Oops. I've been spoiled by google groups.

> On 25 January 2011 02:30, Joseph Gentle <[email protected]> wrote:
>> ... is this right?
>>
>> - Make a client-side WaveletData object
>> - Wrap the WaveletData in an OpBasedWavelet, and make a sink through
>> which the ops are sent to the server
>> - Make a WaveView, and add the wavelet to it.
>> - Build a WaveBasedConversationView out of the wave view
>>
>> WaveletBasedConversation.makeWaveletConversational(wavelet);
>> conversation = conversationView.getRoot();
>> ConversationBlip blip = conversation.getRootThread().appendBlip();
>> LineContainers.appendToLastLine(blip.getContent(),
>> XmlStringBuilder.createText(text));
>> ...
>>
>> Is there a way to make a conversation in a wavelet without the wave view?
>> Hm.
>
> That all sounds right. Currently no, you need the view.
> A.
>

Wonderful. I've got something working based on the search service code
for making a wave and generating ops using a custom sink:
https://gist.github.com/794716

I can compile that code to javascript and run it in a browser.

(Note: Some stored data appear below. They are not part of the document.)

(** One iteration of [for _, providerCfg := range newEntries]. *)
Definition reconcile_step (newCfg : Config_) (oldCfgMap : gmap string Entry)
    (existingMap : gmap string Provider) (st : LoopState) (e : Entry)
  : LoopState + BuildError :=
  let key := providerIdentifier (Some (val e)) in
  if String.eqb key "" then inl st
  else
    match reusable oldCfgMap existingMap e with
    | Some existingProvider =>
        inl {| st_result := st_result st ++ [existingProvider];
               st_finalIDs := {[ key ]} ∪ st_finalIDs st;
               st_added := st_added st;
               st_updated := st_updated st;
               st_next := st_next st |}
    | None =>
        match BuildProvider (Some (val e)) newCfg (st_next st) with
        | inr buildErr => inr buildErr
        | inl provider =>
            let existed := bool_decide (is_Some (oldCfgMap !! key))
                           && bool_decide (is_Some (existingMap !! key)) in
            inl {| st_result := st_result st ++ [provider];
                   st_finalIDs := {[ key ]} ∪ st_finalIDs st;
                   st_added := if existed then st_added st else appendChange (st_added st) key;
                   st_updated := if existed then appendChange (st_updated st) key else st_updated st;
                   st_next := S (st_next st) |}
        end
    end.

Fixpoint reconcile_loop (newCfg : Config_) (oldCfgMap : gmap string Entry)
    (existingMap : gmap string Provider) (st : LoopState) (entries : list Entry)
  : LoopState + BuildError :=
  match entries with
  | [] => inl st
  | e :: rest =>
      match reconcile_step newCfg oldCfgMap existingMap st e with
      | inr err => inr err
      | inl st' => reconcile_loop newCfg oldCfgMap existingMap st' rest
      end
  end.

(** The block [if len(result) == 0 { ... }] that falls back on the inline
    keys. *)
Definition reconcile_inline (newCfg : Config_) (oldCfgMap : gmap string Entry)
    (existingMap : gmap string Provider) (st : LoopState) : LoopState + BuildError :=
  if negb (Nat.eqb (length (st_result st)) 0) then inl st
  else
    match MakeInlineAPIKeyProvider (Config_APIKeys newCfg) with
    | None => inl st
    | Some inline =>
        let key := providerIdentifier (Some inline) in
        if String.eqb key "" then inl st
        else
          let kept :=
            match oldCfgMap !! key with
            | Some oldCfgProvider =>
                if providerConfigEqual (Some (val oldCfgProvider)) (Some inline)
                then existingMap !! key else None
            | None => None
            end in
          match kept with
          | Some existingProvider =>
              inl {| st_result := st_result st ++ [existingProvider];
                     st_finalIDs := {[ key ]} ∪ st_finalIDs st;
                     st_added := st_added st;
                     st_updated := st_updated st;
                     st_next := st_next st |}
          | None =>
              match BuildProvider (Some inline) newCfg (st_next st) with
              | inr buildErr => inr buildErr
              | inl provider =>
                  let known := bool_decide (is_Some (existingMap !! key))
                               || bool_decide (is_Some (oldCfgMap !! key)) in
                  inl {| st_result := st_result st ++ [provider];
                         st_finalIDs := {[ key ]} ∪ st_finalIDs st;
                         st_added := if known then st_added st else appendChange (st_added st) key;
                         st_updated := if known then appendChange (st_updated st) key else st_updated st;
                         st_next := S (st_next st) |}
              end
          end
    end.

(** [sort.Strings]. *)
Definition sort_strings (l : list string) : list string := merge_sort String.le l.

(** The identifiers of [removedSet], in sorted order. *)
Definition removed_ids (existingMap : gmap string Provider) (finalIDs : gset string) : list string :=
  sort_strings
    (elements (filter (fun id => (id ∉ finalIDs) /\ isInlineProvider id = false)
                      (dom existingMap))).

(** What [ReconcileProviders] returns with a nil error. *)
Record Reconciled : Type := mkReconciled {
  result : list Provider;
  added : list string;
  updated : list string;
  removed : list string
}.

(** [ReconcileProviders]; [next] is the first address no object uses. *)
Definition ReconcileProviders (oldCfg newCfg : option Config_)
    (existing : list (option Provider)) (next : nat) : Reconciled + BuildError :=
  match newCfg with
  | None => inl {| result := []; added := []; updated := []; removed := [] |}
  | Some newCfg =>
      let existingMap := existingMap_of existing in
      let oldCfgMap := accessProviderMap oldCfg in
      let newEntries := collectProviderEntries newCfg in
      let st0 := {| st_result := []; st_finalIDs := ∅; st_added := [];
                    st_updated := []; st_next := next |} in
      match reconcile_loop newCfg oldCfgMap existingMap st0 newEntries with
      | inr err => inr err
      | inl st1 =>
          match reconcile_inline newCfg oldCfgMap existingMap st1 with
          | inr err => inr err
          | inl st2 =>
              inl {| result := st_result st2;
                     added := sort_strings (st_added st2);
                     updated := sort_strings (st_updated st2);
                     removed := removed_ids existingMap (st_finalIDs st2) |}
          end
      end
  end.

(** The identifier an entry is filed under. *)
Definition entry_key (e : Entry) : string := providerIdentifier (Some (val e)).

(** The entries of the new configuration the main loop does not skip. *)
Definition keyed_entries (cfg : Config_) : list Entry :=
  filter (fun e => entry_key e <> "") (collectProviderEntries cfg).

(** When the main loop keeps the registered provider [q] for the entry
    [e]: the entry is not of the config-api-key type, the previous
    configuration files another object under its identifier, the two are
    equal for [providerConfigEqual], and [q] is registered under that
    identifier. *)
Definition reuse_condition (oldCfgMap : gmap string Entry)
    (existingMap : gmap string Provider) (e : Entry) (q : Provider) : Prop :=
  exists old,
    oldCfgMap !! entry_key e = Some old
    /\ EqualFold (TrimSpace (Typ (val e))) AccessProviderTypeConfigAPIKey = false
    /\ ptr old <> ptr e
    /\ providerConfigEqual (Some (val old)) (Some (val e)) = true
    /\ existingMap !! entry_key e = Some q.

(** [p] is the object [BuildProvider] allocates for [e], at an address
    that was free when reconciliation started. *)
Definition built_for (newCfg : Config_) (next : nat) (e : Entry) (p : Provider) : Prop :=
  next <= obj p /\ BuildProvider (Some (val e)) newCfg (obj p) = inl p.

(** [BuildProvider] has what it needs for the entry: a factory is
    registered for its type and answers for it. *)
Definition buildable (newCfg : Config_) (e : Entry) : Prop :=
  exists factory ident,
    registry !! Typ (val e) = Some factory /\ factory (val e) newCfg = Some ident.

(** What the result holds for an entry: the registered provider when
    there is one to keep, a new object otherwise. *)
Definition placed (oldCfgMap : gmap string Entry) (existingMap : gmap string Provider)
    (newCfg : Config_) (next : nat) (e : Entry) (p : Provider) : Prop :=
  (forall q, reuse_condition oldCfgMap existingMap e q -> p = q)
  /\ ((forall q, ~ reuse_condition oldCfgMap existingMap e q) -> built_for newCfg next e p).

(** The identifier was configured before and a provider is registered
    under it: a rebuilt entry counts as updated, any other as added. *)
Definition known_before (oldCfgMap : gmap string Entry)
    (existingMap : gmap string Provider) (id : string) : Prop :=
  is_Some (oldCfgMap !! id) /\ is_Some (existingMap !! id).

(** An entry filed under [id] that is rebuilt. *)
Definition rebuilt_under (oldCfgMap : gmap string Entry)
    (existingMap : gmap string Provider) (entries : list Entry) (id : string) : Prop :=
  isInlineProvider id = false
  /\ exists e, e ∈ entries /\ entry_key e = id
               /\ (forall q, ~ reuse_condition oldCfgMap existingMap e q).

End Reconcile.

(** The count a map holds for a string, as Go reads a missing key. *)
Definition cnt (m : gmap string nat) (x : string) : nat := default 0 (m !! x).

(** No entry of the map is zero. *)
Definition positive (m : gmap string nat) : Prop :=
  forall k v, m !! k = Some v -> 0 < v.

Definition one_if (x v : string) : nat := if decide (x = v) then 1 else 0.

(** Two configurations of a provider whose type, config and apiKeys are
    the same, byte for byte. *)
Definition byte_identical {any : Type} (a b : @AccessProvider any) : Prop :=
  Typ a = Typ b /\ Config a = Config b /\ APIKeys a = APIKeys b.

(** A reload that changes nothing: one provider of the built-in type
    config-api-key, named team, with one key; the new configuration is a
    fresh copy of the old one (another backing array). *)
Definition team_provider : @AccessProvider string :=
  {| Name := "team"; Typ := "config-api-key"; SDK := ""; APIKeys := ["k1"]; Config := ∅ |}.

Definition reload_old : @Config_ string :=
  {| providersBase := 1; Access_Providers := [team_provider]; Config_APIKeys := [] |}.

Definition reload_new : @Config_ string :=
  {| providersBase := 2; Access_Providers := [team_provider]; Config_APIKeys := [] |}.

(** The provider registered for it before the reload, at address 7. *)
Definition team_registered : Provider := {| obj := 7; Identifier := "team" |}.

(** The inline provider made of the top-level keys. *)
Definition inline_of (keys : list string) : option (@AccessProvider string) :=
  if Nat.eqb (length keys) 0 then None
  else Some {| Name := "config-inline"; Typ := "config-api-key"; SDK := "";
               APIKeys := keys; Config := ∅ |}.

(** A registry with the built-in factory and one external type; each
    names its provider after the configuration entry. *)
Definition demo_registry : gmap string (@AccessProvider string -> @Config_ string -> option string) :=
  {[ "config-api-key" := fun c _ => Some (if String.eqb (Name c) "" then "config-inline" else Name c);
     "ldap" := fun c _ => Some (Name c) ]}.

(** A reload that keeps an external provider as it is (its keys in
    another order), changes a second one and no longer names a third. *)
Definition ldap_a : @AccessProvider string :=
  {| Name := "dir-a"; Typ := "ldap"; SDK := ""; APIKeys := ["x"; "y"]; Config := {[ "host" := "a" ]} |}.
Definition ldap_a_reordered : @AccessProvider string :=
  {| Name := "dir-a"; Typ := "LDAP "; SDK := ""; APIKeys := ["y"; "x"]; Config := {[ "host" := "a" ]} |}.
Definition ldap_b : @AccessProvider string :=
  {| Name := "dir-b"; Typ := "ldap"; SDK := ""; APIKeys := []; Config := {[ "host" := "b" ]} |}.
Definition ldap_b_changed : @AccessProvider string :=
  {| Name := "dir-b"; Typ := "ldap"; SDK := ""; APIKeys := []; Config := {[ "host" := "b2" ]} |}.
Definition ldap_c : @AccessProvider string :=
  {| Name := "dir-c"; Typ := "ldap"; SDK := ""; APIKeys := []; Config := ∅ |}.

The
resultant (obfuscated) javascript that GWT produces is about 270kb.
That'll grow a bit as I add more functionality - the module only
includes referenced code.

I'm going to export out two separate libraries - one which just does
OT (basically, a server library), and one which includes some of the
higher level wave abstractions (what you'd need in a client).